[INSTRUCTIONS TO FOLLOW]: Among the entries below, find every line that contains the string "neither", then copy it.

(Stored data)
···

(** * Twitch-Chat-Joiner: a shallow embedding of [async_twitch.py]

    The script loads a JSON configuration, validates it, logs a bot into
    Twitch's IRC gateway and then, forever, polls the Helix API for the
    configured streamers that are live and joins / leaves their chats.

    The embedding follows the script function by function.  Python values
    are a small inductive type, the two module globals ([config] and
    [STREAMER_LISTS]) are threaded through a state monad that also records
    what the script prints and sends, exceptions are a result type, and the
    answers of the two HTTP endpoints are inputs of the functions that
    perform the requests. *)

From Stdlib Require Import ZArith Floats.PrimFloat.
From stdpp Require Import gmap strings list pretty.

Set Warnings "-register-all".

Open Scope string_scope.
Open Scope Z_scope.

(** ** Python values, as [json.load] produces them *)

Inductive pyval :=
| PyNone
| PyBool (b : bool)
| PyInt (z : Z)
| PyFloat (f : float)
| PyStr (s : string)
| PyList (elts : list pyval)
| PyDict (items : list (string * pyval)).

(** A [dict] is kept as the list of its items in insertion order; the keys
    of a JSON object are strings. *)
Abbreviation pydict := (list (string * pyval)).

(** [type(v)] *)
Inductive pytype := NoneType | t_bool | t_int | t_float | t_str | t_list | t_dict.

Definition type (v : pyval) : pytype :=
  match v with
  | PyNone => NoneType
  | PyBool _ => t_bool
  | PyInt _ => t_int
  | PyFloat _ => t_float
  | PyStr _ => t_str
  | PyList _ => t_list
  | PyDict _ => t_dict
  end.

Definition pytype_is (s t : pytype) : bool :=
  match s, t with
  | NoneType, NoneType | t_bool, t_bool | t_int, t_int | t_float, t_float
  | t_str, t_str | t_list, t_list | t_dict, t_dict => true
  | _, _ => false
  end.

(** [bool(v)]: the truth value that [not v] negates. *)
Definition truthy (v : pyval) : bool :=
  match v with
  | PyNone => false
  | PyBool b => b
  | PyInt z => negb (z =? 0)
  | PyFloat f => negb (PrimFloat.eqb f 0%float)
  | PyStr s => negb (String.eqb s "")
  | PyList l => match l with [] => false | _ => true end
  | PyDict d => match d with [] => false | _ => true end
  end.

(** Dictionary primitives: [k in d], [d.get(k)] (as an option: Python's
    [None] default is [None] here), [d.keys()], [d[k] = v]. *)
Fixpoint dict_lookup {V : Type} (k : string) (d : list (string * V)) : option V :=
  match d with
  | [] => None
  | (k', v) :: d' => if String.eqb k k' then Some v else dict_lookup k d'
  end.

Definition dict_contains {V : Type} (k : string) (d : list (string * V)) : bool :=
  match dict_lookup k d with Some _ => true | None => false end.

Definition dict_keys {V : Type} (d : list (string * V)) : list string := map fst d.

Fixpoint dict_setitem {V : Type} (k : string) (v : V) (d : list (string * V))
  : list (string * V) :=
  match d with
  | [] => [(k, v)]
  | (k', v') :: d' =>
      if String.eqb k k' then (k, v) :: d' else (k', v') :: dict_setitem k v d'
  end.

(** [d.get(k)] on a dictionary of Python values, with Python's default. *)
Definition py_get (d : pydict) (k : string) : pyval :=
  match dict_lookup k d with Some v => v | None => PyNone end.

(** ** Exceptions and results *)

Inductive exn :=
| Exception (msg : string)
| ExceptionOf (errors : list exn)        (* [raise Exception(errors)] *)
| KeyError (key : string)
| TypeError (msg : string)
| AttributeError (msg : string)
| ContentTypeError                       (* [response.json()] on a non-JSON body *)
| OutOfModel (what : string).            (* a Python behaviour this model leaves out *)

Inductive result (A : Type) :=
| Return (a : A)
| Raise (e : exn).
Arguments Return {A} a.
Arguments Raise {A} e.

(** ** What the process does to the outside world *)

(** The markup tag of a [console.log] line; [PLAIN] is a line without one. *)
Inductive log_tag := LOG | ERROR | WARNING | JOIN | LEAVE | PLAIN.

Inductive event :=
| EvLog (tag : log_tag) (about : string)      (* console.log: tag and subject *)
| EvRule (title : string)                     (* console.rule *)
| EvPost (url : string) (body : pydict)       (* session.post(url, json=body) *)
| EvGet (url : string) (headers : pydict)     (* session.get(url, headers=headers) *)
| EvCloseSession                              (* session.close() *)
| EvSend (command : string) (channel : string) (* bot.send(command, channel=...) *)
| EvSleep (seconds : Z)                       (* asyncio.sleep *)
| EvWait (signals : list string)              (* asyncio.wait on bot.wait(...) *)
| EvClient (host : string) (port : Z)         (* bottom.Client(...) *)
| EvCreateTask (coroutine : string)           (* bot.loop.create_task *)
| EvRunForever.                               (* bot.loop.run_forever *)

(** ** The module's global state and the monad of its functions *)

Record globals := Globals {
  config : pydict;
  STREAMER_LISTS : gmap string (gset string)
}.

Record run (A : Type) := Run {
  outcome : result A;
  after : globals;
  emitted : list event
}.
Arguments Run {A} outcome after emitted.
Arguments outcome {A} r.
Arguments after {A} r.
Arguments emitted {A} r.

Definition IO (A : Type) : Type := globals -> run A.

Definition io_ret {A} (a : A) : IO A := fun g => Run (Return a) g [].

Definition io_bind {A B} (m : IO A) (k : A -> IO B) : IO B :=
  fun g =>
    let r := m g in
    match outcome r with
    | Raise e => Run (Raise e) (after r) (emitted r)
    | Return a =>
        let r' := k a (after r) in
        Run (outcome r') (after r') (emitted r ++ emitted r')
    end.

Notation "x <- m ;; k" := (io_bind m (fun x => k))
  (at level 100, m at next level, right associativity,
   format "'[v' x  <-  m  ;; '/' k ']'").
Notation "m ;;; k" := (io_bind m (fun _ => k))
  (at level 100, right associativity, format "'[v' m  ;;; '/' k ']'").

Definition raise {A} (e : exn) : IO A := fun g => Run (Raise e) g [].
Definition emit (e : event) : IO unit := fun g => Run (Return tt) g [e].
Definition log (tag : log_tag) (about : string) : IO unit := emit (EvLog tag about).
Definition rule (title : string) : IO unit := emit (EvRule title).
Definition read_config : IO pydict := fun g => Run (Return (config g)) g [].
Definition read_lists : IO (gmap string (gset string)) :=
  fun g => Run (Return (STREAMER_LISTS g)) g [].
Definition write_config (c : pydict) : IO unit :=
  fun g => Run (Return tt) (Globals c (STREAMER_LISTS g)) [].
Definition write_lists (l : gmap string (gset string)) : IO unit :=
  fun g => Run (Return tt) (Globals (config g) l) [].
Definition lift {A} (r : result A) : IO A := fun g => Run r g [].

(** [for x in xs: body(x)] *)
Fixpoint for_each {A} (xs : list A) (body : A -> IO unit) : IO unit :=
  match xs with
  | [] => io_ret tt
  | x :: xs' => body x ;;; for_each xs' body
  end.

(** [config[k]] *)
Definition config_getitem (k : string) : IO pyval :=
  c <- read_config ;;
  match dict_lookup k c with
  | Some v => io_ret v
  | None => raise (KeyError k)
  end.

(** ** Configuration validation (lines 31-96) *)

Definition required_keys : list (string * pytype) :=
  [ ("bot_username", t_str);
    ("client_id", t_str);
    ("client_secret", t_str);
    ("oauth_token", t_str);
    ("channels", t_list);
    ("wait_time", t_int);
    ("verbose", t_bool) ].

(** [not v and type(v) is not bool] *)
Definition has_no_value (kv : string * pyval) : bool :=
  negb (truthy kv.2) && negb (pytype_is (type kv.2) t_bool).

(** [required_keys.get(k) is not type(v)] *)
Definition has_bad_type (kv : string * pyval) : bool :=
  match dict_lookup kv.1 required_keys with
  | Some t => negb (pytype_is t (type kv.2))
  | None => true
  end.

(** Each of the three passes logs one line per offending key, collects one
    exception per offending key in [errors], and raises [Exception(errors)]
    when it found anything; the next pass runs only otherwise. *)
Definition validate_config : IO bool :=
  config <- read_config ;;
  (* Key Presence Validation *)
  let not_present_keys :=
    List.filter (fun k => negb (dict_contains k config)) (dict_keys required_keys) in
  for_each not_present_keys (fun key => log ERROR key) ;;;
  let errors := map KeyError not_present_keys in
  if negb (length not_present_keys =? 0)%nat then raise (ExceptionOf errors) else
  (* Value Validation *)
  let not_present_values := List.filter has_no_value config in
  for_each not_present_values (fun kv => log ERROR kv.1) ;;;
  let errors := map (fun kv => TypeError kv.1) not_present_values in
  if negb (length not_present_values =? 0)%nat then raise (ExceptionOf errors) else
  (* Value Type Validation *)
  let bad_type_values := List.filter has_bad_type config in
  for_each bad_type_values (fun kv => log ERROR kv.1) ;;;
  let errors := map (fun kv => TypeError kv.1) bad_type_values in
  if negb (length bad_type_values =? 0)%nat then raise (ExceptionOf errors) else
  io_ret true.

(** ** The two HTTP endpoints

    A response is what the script looks at: the status code and the body as
    [response.json()] decodes it ([None] when the body is not JSON, in which
    case [response.json()] raises). *)

Record http_response := Response {
  status : Z;
  json_body : option pyval
}.

Definition response_json (r : http_response) : result pyval :=
  match json_body r with
  | Some v => Return v
  | None => Raise ContentTypeError
  end.

(** [v.get(k)]: only a [dict] has the method. *)
Definition py_method_get (v : pyval) (k : string) : result pyval :=
  match v with
  | PyDict d => Return (py_get d k)
  | _ => Raise (AttributeError "get")
  end.

(** [v[k]] with a string key. *)
Definition py_getitem (v : pyval) (k : string) : result pyval :=
  match v with
  | PyDict d =>
      match dict_lookup k d with
      | Some x => Return x
      | None => Raise (KeyError k)
      end
  | _ => Raise (TypeError "subscript")
  end.

(** [len(v)] *)
Definition py_len (v : pyval) : result nat :=
  match v with
  | PyStr s => Return (String.length s)
  | PyList l => Return (length l)
  | PyDict d => Return (length d)
  | _ => Raise (TypeError "len")
  end.

(** ["Bearer " + v] *)
Definition str_add (prefix : string) (v : pyval) : result string :=
  match v with
  | PyStr s => Return (prefix ++ s)
  | _ => Raise (TypeError "can only concatenate str")
  end.

(** [int(v)].  Parsing a string and truncating a float are left out:
    [validate_config] admits only an [int] where the script converts. *)
Definition py_int (v : pyval) : result Z :=
  match v with
  | PyInt z => Return z
  | PyBool b => Return (if b then 1 else 0)
  | PyFloat _ => Raise (OutOfModel "int(float)")
  | PyStr _ => Raise (OutOfModel "int(str)")
  | _ => Raise (TypeError "int")
  end.

(** A session handle; [_session] is [None] when the caller passes none. *)
Inductive ClientSession := Session (id : nat).

(** [retrieve_access_token] (lines 166-214); [response] is the answer of
    the token endpoint to the request. *)
Definition retrieve_access_token (client_id client_secret : pyval)
    (_session : option ClientSession) (response : http_response) : IO pyval :=
  let body := [ ("client_id", client_id);
                ("client_secret", client_secret);
                ("grant_type", PyStr "client_credentials") ] in
  emit (EvPost "https://id.twitch.tv/oauth2/token" body) ;;;
  response_data <- lift (response_json response) ;;
  (if status response =? 500 then
     log ERROR "Failed to fetch access token." ;;;
     raise (Exception "Failed to fetch access token.")
   else if negb (String.prefix "2" (pretty (status response))) then
     log WARNING "Status Code for access token fetch is not in the 200 Range."
   else io_ret tt) ;;;
  access_token <- lift (py_method_get response_data "access_token") ;;
  (if pytype_is (type access_token) NoneType then
     log ERROR "Access token is not present in response, please check logs." ;;;
     raise (KeyError "access_token")
   else io_ret tt) ;;;
  (match _session with
   | None => emit EvCloseSession
   | Some _ => io_ret tt
   end) ;;;
  io_ret access_token.

(** [retrieve_streaming_status] (lines 217-243); the one-entry dictionary
    [{streamer_name: live}] it returns is the pair. *)
Definition retrieve_streaming_status (client_id access_token : pyval)
    (streamer_name : string) (_session : option ClientSession)
    (response : http_response) : IO (string * bool) :=
  bearer <- lift (str_add "Bearer " access_token) ;;
  let headers := [ ("Client-ID", client_id); ("Authorization", PyStr bearer) ] in
  emit (EvGet ("https://api.twitch.tv/helix/streams?user_login=" ++ streamer_name)
          headers) ;;;
  response_data <- lift (response_json response) ;;
  data <- lift (py_method_get response_data "data") ;;
  (if negb (pytype_is (type data) t_list) then
     (* something went wrong with the request *)
     log ERROR "Access token is not present in response, please check logs." ;;;
     raise (KeyError "data")
   else io_ret tt) ;;;
  data <- lift (py_getitem response_data "data") ;;
  n <- lift (py_len data) ;;
  io_ret (streamer_name, (n =? 1)%nat).

(** [prepare_socket] (lines 246-259): wait for whichever of the two replies
    comes first. *)
Definition prepare_socket : IO unit :=
  emit (EvWait ["RPL_ENDOFMOTD"; "ERR_NOMOTD"]).

(** What one reconciliation cycle hears from the network: the token
    endpoint's answer and, by position in the channel list, the streams
    endpoint's answer for each streamer. *)
Record cycle_net := CycleNet {
  token_response : http_response;
  stream_response : nat -> http_response
}.

(** [asyncio.gather] over [tasks]: the results in the order of the tasks, or the
    exception of a task that failed.  The tasks are run here one after the
    other and the first failure in list order is the one reported; the
    event loop may interleave them otherwise. *)
Fixpoint gather {A} (tasks : list (IO A)) : IO (list A) :=
  match tasks with
  | [] => io_ret []
  | t :: ts => a <- t ;; rest <- gather ts ;; io_ret (a :: rest)
  end.
(** * Verification of scripts/initializers/pdp.js

    A shallow embedding of the product-detail-page initializer
    (scripts/initializers/pdp.js) and the proofs of its specification.

    Layout
    - [Js]      : the JavaScript data the script manipulates (JSON-like values,
                  truthiness, property access, the string built-ins it calls);
    - [Eff]     : the effects of the script: exceptions, console output and
                  calls into imported collaborators, as a writer/error monad;
    - [Pdp]     : the functions of pdp.js, in source order;
    - theorems  : one section per function. *)

From Stdlib Require Import ZArith Ascii String List.
From stdpp Require Import base option list gmap strings pretty fin_maps.

Local Set Warnings "-register-all".
Local Open Scope string_scope.
Local Open Scope list_scope.
Local Open Scope Z_scope.

(* ===================================================================== *)
(** * JavaScript values *)
(* ===================================================================== *)

Module Js.

(** The data reaching this script is JSON: the GraphQL response, the JSON-LD
    block, the placeholder file.  Objects are finite maps from property names
    to values (property order plays no role in pdp.js); numbers are the
    integers (no arithmetic is performed on them, only truthiness). *)
Inductive value : Type :=
| VUndefined
| VNull
| VBool (b : bool)
| VNum (n : Z)
| VStr (s : string)
| VArr (l : list value)
| VObj (m : gmap string value).

(** ToBoolean *)
Definition to_boolean (v : value) : bool :=
  match v with
  | VUndefined | VNull => false
  | VBool b => b
  | VNum n => negb (n =? 0)
  | VStr s => negb (String.eqb s "")
  | VArr _ | VObj _ => true
  end.

(** [a || b] on already evaluated operands *)
Definition or_else (a b : value) : value := if to_boolean a then a else b.

Definition is_nullish (v : value) : bool :=
  match v with VUndefined | VNull => true | _ => false end.

Definition char_at (s : string) (i : nat) : value :=
  match String.get i s with
  | Some c => VStr (String c EmptyString)
  | None => VUndefined
  end.

(** [v.name] for a value that is neither [undefined] nor [null]: own data
    properties and [length].  The names pdp.js reads ([videos], [images],
    [url], [title], [preview], [sku], [data], [products], ['@type'], [image],
    [optionsUIDs], [length]) name no prototype method and no array index. *)
Definition prop (v : value) (name : string) : value :=
  match v with
  | VObj m => default VUndefined (m !! name)
  | VArr l => if String.eqb name "length" then VNum (Z.of_nat (length l)) else VUndefined
  | VStr s => if String.eqb name "length" then VNum (Z.of_nat (String.length s)) else VUndefined
  | _ => VUndefined
  end.

(** [v[i]] for a value that is neither [undefined] nor [null] *)
Definition at_index (v : value) (i : nat) : value :=
  match v with
  | VArr l => default VUndefined (l !! i)
  | VStr s => char_at s i
  | VObj m => default VUndefined (m !! pretty i)
  | _ => VUndefined
  end.

(** [v?.name] and [v?.[i]] *)
Definition opt_prop (v : value) (name : string) : value :=
  if is_nullish v then VUndefined else prop v name.

Definition opt_index (v : value) (i : nat) : value :=
  if is_nullish v then VUndefined else at_index v i.

(** Own enumerable properties, as copied by [{...v}]. *)
Definition indexed (l : list value) : gmap string value :=
  list_to_map (imap (λ i x, (pretty i, x)) l).

Definition chars (s : string) : list value :=
  (λ c, VStr (String c EmptyString)) <$> list_ascii_of_string s.

Definition own_props (v : value) : gmap string value :=
  match v with
  | VObj m => m
  | VArr l => indexed l
  | VStr s => indexed (chars s)
  | _ => ∅
  end.

(** ** String built-ins *)

(** [s.split(sep)] for a one-character separator *)
Fixpoint split (sep : ascii) (s : string) : list string :=
  match s with
  | EmptyString => [EmptyString]
  | String c s' =>
      if Ascii.eqb c sep then EmptyString :: split sep s'
      else match split sep s' with
           | h :: t => String c h :: t
           | [] => [String c EmptyString]
           end
  end.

···

[RESPONSE TO THE EXERCISE]:
(** [v.name] for a value that is neither [undefined] nor [null]: own data
(** [v[i]] for a value that is neither [undefined] nor [null] *)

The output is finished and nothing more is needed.